# Neve no Gerês-Xurés - 17 de janeiro de 2015



## João Pedro (20 Jan 2015 às 22:29)

Bom, como seria uma pena não partilhar mais imagens do nosso belo Parque Nacional da Peneda-Gerês - e do não menos belo Parque Natural do Xurés dos nossos vizinhos galegos - pintados de branco, colocarei neste tópico mais alguns instantâneos, registados no passado sábado, 17 de janeiro.

Vamos lá! 

Na subida para Lindoso, a primeira paragem programada, tive o primeiro vislumbre da nossa "amiga" alva e fria que me iria acompanhar, ao longe e ao perto, ao longo de praticamente todo o dia. Os níveis de excitação dispararam de imediato! 

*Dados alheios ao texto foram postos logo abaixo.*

(** Within its scope the evaluation decides what the condition says of the item. *)
Lemma predicate_exact item object p : stores item object (field_name (fp_operand p)) → in_scope item p →
  evaluated object p = true ↔ satisfied item p.
Proof.
  destruct p as [o kind]. rw /in_scope /evaluated /satisfied. cbn [fp_operand fp_kind]. intros Hst.
  assert (Hcmp : ∀ v test R, size_in_scope item o → ordered_operand v → _) by (intros v test R Hsz Hv; exact (compares_exact item object o v test R Hst Hsz Hv)).
  destruct kind as [v|vs|v|v|v|v|lo hi|prefix|v| | |name].
  - destruct o as [f|f]; [|done]. intros Hv. rw related_equal. apply field_test; [done|]. intros a _ Ha. apply (equal_exact a v Ha Hv).
  - destruct o as [f|f]; [|done]. intros Hvs. rw (field_test item object f _ (λ a, ∃ v, v ∈ vs ∧ v = stored a)); [done| |].
    + intros a _ Ha. rw existsb_exists. rw Forall_forall in Hvs. split.
      * intros (v & Hv%list_elem_of_In & He). exists v. split; [done|]. by apply (equal_exact a v Ha (Hvs v Hv)).
      * intros (v & Hv & He). exists v. split; [by apply list_elem_of_In|]. by apply (equal_exact a v Ha (Hvs v Hv)).
    + split; [intros (a & Ha & v & Hv & ->); exists (stored a); split; [done|]; by exists a, a|]. intros (v & Hv & a & b & Ha & -> & ->). exists b. split; [done|]. by exists (stored b).
  - intros [Hsz Hv]. apply Hcmp; [done..|]. intros a b Ha Hb Ho. apply (order_tests a b Ha Hb Ho).
  - intros [Hsz Hv]. apply Hcmp; [done..|]. intros a b Ha Hb Ho. apply (order_tests a b Ha Hb Ho).
  - intros [Hsz Hv]. apply Hcmp; [done..|]. intros a b Ha Hb Ho. apply (order_tests a b Ha Hb Ho).
  - intros [Hsz Hv]. apply Hcmp; [done..|]. intros a b Ha Hb Ho. apply (order_tests a b Ha Hb Ho).
  - intros (Hsz & Hl & Hh). rw andb_true_iff.
    apply ZifyClasses.and_morph; (apply Hcmp; [done..|]; intros a b Ha Hb Ho; apply (order_tests a b Ha Hb Ho)).
  - destruct o as [f|f]; [|done]. intros _. rw (field_test item object f (λ v, match v with VString s => starts_with prefix s | _ => false end) (λ a, ∃ rest, a = AString (prefix +:+ rest))); [done| |].
    + intros a _ Ha. destruct a as [|n| | | | | | |]; cbn [stored]; try (split; [done|by intros [? ?]]).
      rw starts_with_spec. split; intros [t Ht]; exists t; congruence.
    + split; [intros (a & Ha & t & ->); by exists t|]. intros [t Ht]. eexists. split; [exact Ht|by exists t].
  - destruct o as [f|f]; [|done]. intros [Hv Hbin]. pose proof Hv as (b & Hvb & Hb & Hs).
    rw (field_test item object f (λ x, filter_value_contains x v) (λ a, attr_contains a b)); [done| |].
    + intros a Hf Ha. rw Hvb. apply contains_exact; [done..|]. intros l ->. by apply (Hbin l).
    + split; [intros (a & Ha & Hc); by exists a, b|]. intros (a & b' & Ha & Hb' & Hc). exists a. split; [done|]. inversion Ha; subst.
      rw -(contained_unique a b b'); [by apply Hst| |done..]. intros l ->. by apply (Hbin l).
  - intros _. destruct Hst as [-> _]. by rw bool_decide_eq_true fmap_is_Some.
  - intros _. destruct Hst as [-> _]. rw negb_true_iff bool_decide_eq_false fmap_is_Some. by rw -eq_None_not_Some.
  - destruct o as [f|f]; [|done]. intros _. apply (field_test item object f (λ v, String.eqb (filter_value_type_name v) name)); [done|].
    intros a _ Ha. by rw type_exact // String.eqb_eq.
Qed.

(** The whole tree. *)
Lemma tree_exact item object node : (∀ f, f ∈ mentioned node → stores item object f) → Forall (in_scope item) (predicates node) →
  denote (evaluated object) node = true ↔ tree_holds (satisfied item) node.
Proof.
  induction node as [p|ns IH|ns IH|n IH] using FilterNode_nested_ind; cbn [mentioned predicates denote tree_holds]; intros Hst Hsc.
  - apply Forall_cons in Hsc as [Hsc _]. apply predicate_exact; [|done]. apply Hst. by left.
  - induction IH as [|n ns Hn _ IHns]; [by split|]. cbn in Hst, Hsc |- *. apply Forall_app in Hsc as [Hs1 Hs2].
    rw andb_true_iff Hn //; [set_solver|]. by rw IHns; [set_solver|done|].
  - induction IH as [|n ns Hn _ IHns]; [by split|]. cbn in Hst, Hsc |- *. apply Forall_app in Hsc as [Hs1 Hs2].
    rw orb_true_iff Hn //; [set_solver|]. by rw IHns; [set_solver|done|].
  - rw negb_true_iff -not_true_iff_false. by rw IH.
Qed.

Lemma evaluate_agree node o1 o2 : (∀ f, f ∈ collect_filter_fields node [] → visible_object_value o1 f = visible_object_value o2 f) →
  evaluate_filter_node o1 node = evaluate_filter_node o2 node.
Proof.
  intros Ha. rw !evaluate_node_spec. f_equal. apply denote_agree. intros p Hp. apply evaluated_agree, Ha.
  apply collect_filter_fields_spec; [constructor|]. by right.
Qed.

(** ** Properties *)
Module DynamoFilterTheory.
Section theory.
Context `{ft : FloatText} `{ho : HashOrder}.

(** C27. The parser decides the grammar: whatever text, names and values a request
    has, parsing returns without panicking, and it returns a filter exactly when the
    text is a sequence of tokens that the grammar reads as that filter; the fields
    reported are those of the tree. *)
Theorem filter_parser_exact text names values :
  no_panic (parse_filter_expression (Some text) names (Some values)) ∧
  ∀ pf, parse_filter_expression (Some text) names (Some values) = Ok pf ↔
    ∃ tokens node, tokenize_filter_expression (resolve_expression_names text names) = Ok tokens ∧
      filter_grammar values tokens node ∧ pf = mkParsedFilter (Some node) (collect_filter_fields node []).
Proof.
  rw /parse_filter_expression /=. split.
  - apply no_panic_bind; [by apply tokenize_loop_no_panic|]. intros tokens _.
    apply no_panic_bind; [apply parse_expression_no_panic|]. intros [node rest] _. by destruct rest.
  - intros pf. split.
    + intros Hp. apply bind_Ok_inv in Hp as (tokens & Ht & Hp). apply bind_Ok_inv in Hp as ([node rest] & He & Hp).
      destruct rest; [|done]. injection Hp as <-. exists tokens, node. split; [done|]. split; [|done].
      exact (expression_sound _ _ _ _ He).
    + intros (tokens & node & Ht & Hg & ->). rw Ht bind_Ok.
      assert (He : parse_expression values (S (length tokens)) tokens = Ok (node, [])); [|by rw He].
      rw -{2}(app_nil_r tokens). apply (expression_complete values (S (length tokens))); [lia|done|]. by split.
Qed.

(** Expressions written out parse to what they were: the text of a sequence of
    tokens that the grammar reads as a filter parses to that filter, so a sequence has
    at most one reading. *)
Theorem rendered_filter_parses tokens values node :
  Forall token_ok tokens → filter_grammar values tokens node →
  parse_filter_expression (Some (render tokens)) None (Some values) = Ok (mkParsedFilter (Some node) (collect_filter_fields node [])) ∧
  ∀ node', filter_grammar values tokens node' → node' = node.
Proof.
  intros Htok Hg.
  assert (Hp : ∀ node, filter_grammar values tokens node → parse_expression values (S (length tokens)) tokens = Ok (node, [])).
  { intros n Hn. rw -{2}(app_nil_r tokens). apply (expression_complete values (S (length tokens))); [lia|done|]. by split. }
  split.
  - rw /parse_filter_expression /= /tokenize_filter_expression tokenize_render // bind_Ok (Hp node) //.
  - intros node' Hg'. apply Hp in Hg, Hg'. rw Hg in Hg'. by injection Hg' as ->.
Qed.

(** Rows that pass a parsed filter. *)
Definition row_passes (filter_expression : ParsedFilterExpression) (m : Object) : bool :=
  match pf_expression filter_expression with Some node => denote (evaluated m) node | None => true end.

Lemma apply_filter_rows ms fe : apply_filter_expression (VObject <$> ms) fe = Ok (VObject <$> List.filter (row_passes fe) ms).
Proof.
  rw /apply_filter_expression /row_passes. destruct (pf_expression fe) as [node|].
  - induction ms as [|m ms IH]; [done|]. rw fmap_cons /row_matches_filter_expression /= evaluate_node_spec bind_Ok.
    rw /row_matches_filter_expression /= in IH. rw IH bind_Ok. by destruct (denote (evaluated m) node).
  - do 2 f_equal. induction ms as [|m ms IH]; [done|]. simpl. by f_equal.
Qed.

End theory.
End DynamoFilterTheory.

(** ** Examples *)
Module DynamoFilterDemo.
Import DynamoFilterTheory DynamoAttrDemo.

Export HashOrderDemo.
Definition backwards : HashOrder := {|
  hash_iter := λ K _ _ V m, reverse (map_to_list m);
  hash_iter_perm := λ K _ _ V m, reverse_Permutation _;
|}.

Definition demo_values : gmap string Value :=
  {[":lo" := tagged "N" (VString "1"); ":hi" := tagged "N" (VString "3"); ":p" := tagged "S" (VString "ab")]}.
Definition demo_tokens : list FilterToken :=
  [TNot; TLParen; TIdentifier "n"; TBetween; TValueToken ":lo"; TAnd; TValueToken ":hi"; TOr;
   TIdentifier "begins_with"; TLParen; TIdentifier "s"; TComma; TValueToken ":p"; TRParen; TRParen; TAnd;
   TIdentifier "size"; TLParen; TIdentifier "s"; TRParen; TGte; TValueToken ":lo"].
Definition demo_node : FilterNode :=
  NAnd [NNot (NOr [predicate (Field "n") (PBetween (int 1) (int 3)); predicate (Field "s") (PBeginsWith "ab")]);
        predicate (Size "s") (PGte (int 1))].

Lemma demo_parses : parse_expression demo_values 30 demo_tokens = Ok (demo_node, []).
Proof. vm_compute. reflexivity. Qed.

Lemma demo_grammar : filter_grammar demo_values demo_tokens demo_node.
Proof. exact (expression_sound _ _ _ _ demo_parses). Qed.

Lemma rendered_filter_parses_witness :
  parse_filter_expression (Some (render demo_tokens)) None (Some demo_values) =
    Ok (mkParsedFilter (Some demo_node) (collect_filter_fields demo_node [])).
Proof.
  refine (proj1 (rendered_filter_parses demo_tokens demo_values demo_node _ demo_grammar)).
  repeat constructor.
Defined.

Definition demo_item : Item := λ f, if decide (f = "n") then Some (ANumber 7) else if decide (f = "s") then Some (AString "xyz") else None.
Definition demo_row : Object := [("n", int 7); ("s", VString "xyz"); ("t", VNull)].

Já no castelo de Lindoso, delicadas nuvens envolviam os topos de alguns picos sobranceiros à albufeira do Alto Lindoso num cenário de grande beleza.

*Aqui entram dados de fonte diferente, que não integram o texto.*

(* ===== verification/DynamoItems.v ===== *)
(** * DynamoDB writes (query_server/src/dynamodb_protocol.rs)

    PutItem, UpdateItem, DeleteItem and BatchWriteItem.  A write loads all rows of the
    table's latest checkpoint, replaces the rows with its key, writes the result as one
    new Parquet file and publishes a checkpoint that consists of that file.  The state
    provider, Parquet and the schema inference of Arrow are the class [ItemStore]; what
    is documented of them is [ItemStoreLaws]. *)

From S2P Require Import Prelude Text Schema Json Coerce FileSet Contract Checkpoint QueryPath.
From S2P Require Import DynamoAttr DynamoFilter DynamoUpdate.

(** ** The surroundings *)

Class ItemStore (W : Type) : Type := {
  describe_table : W → string → outcome (option TableDescription);
  get_latest_checkpoint : W → string → outcome (option string);
  get_checkpoint : W → string → string → outcome (option TableMetadataCheckpoint);
  load_active_checkpoint : W → string → ddb TableMetadataCheckpoint;
  (** the rows [SELECT *] gives of files of one schema *)
  scan_files : W → list FileDescriptor → ddb (list Value);
  (** [infer_json_schema] of the arrow-json crate *)
  infer_schema : Value → PowdrrSchema;
  (** a fresh id *)
  take_id : W → string * W;
  s3_ingest_base_path : string;
  (** the directory for local files, or why it cannot be created *)
  local_directory : W → string → ddb string;
  write_parquet : string → list Value → PowdrrSchema → W → ddb Z * W;
  add_checkpoint : TableMetadataCheckpoint → W → W;
  (** [serde_json::to_string] *)
  json_text : Value → string;
}.

(** Handlers change the world and keep what they changed when they fail. *)
Definition io (W A : Type) : Type := W → ddb A * W.
#[export] Instance io_ret {W} : MRet (io W) := λ A a w, (Ok a, w).
#[export] Instance io_bind {W} : MBind (io W) := λ A B k m w,
  match m w with
  | (Ok a, w) => k a w
  | (Err e, w) => (Err e, w)
  | (Panic r, w) => (Panic r, w)
  end.
Definition io_pure {W A} (m : ddb A) : io W A := λ w, (m, w).
Definition io_read {W A} (f : W → ddb A) : io W A := λ w, (f w, w).

(** [.map_err(service_error)] *)
(** SRC query_server/src/dynamodb_protocol.rs:1583-1585 service_error *)
Definition service_error {A} (m : outcome A) : ddb A :=
  match m with Ok a => Ok a | Err e => internal e | Panic r => Panic r end.

(** Requests after deserialisation. *)

(** SRC query_server/src/dynamodb_protocol.rs:254-268 PutItemRequest *)
Record PutItemRequest : Type := mkPut {
  put_table_name : string;
  put_item : Object;
  put_condition_expression : option string;
  put_expression_attribute_names : option (gmap string string);
  put_expression_attribute_values : option (gmap string Value);
  put_return_values : option string;
}.

(** SRC query_server/src/dynamodb_protocol.rs:276-291 UpdateItemRequest *)
Record UpdateItemRequest : Type := mkUpdate {
  upd_table_name : string;
  upd_key : Object;
  upd_update_expression : string;
  upd_condition_expression : option string;
  upd_expression_attribute_names : option (gmap string string);
  upd_expression_attribute_values : option (gmap string Value);
  upd_return_values : option string;
}.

Winter Wonderland. Gerês-Xurés Biosphere Reserve, 17-01-2015 by JoãoP74, on Flickr




Winter Wonderland. Gerês-Xurés Biosphere Reserve, 17-01-2015 by JoãoP74, on Flickr

E logo ali, do outro lado da fronteira, alguma neve era já bem visível no topo da Serra de Santa Eufémia.



Winter Wonderland. Gerês-Xurés Biosphere Reserve, 17-01-2015 by JoãoP74, on Flickr

Dali já pouco mais se via. Depois de algumas fotografias ao castelo e aos espigueiros de Lindoso, era hora de rumar a Castro Laboreiro através de uma breve passagem por território galego.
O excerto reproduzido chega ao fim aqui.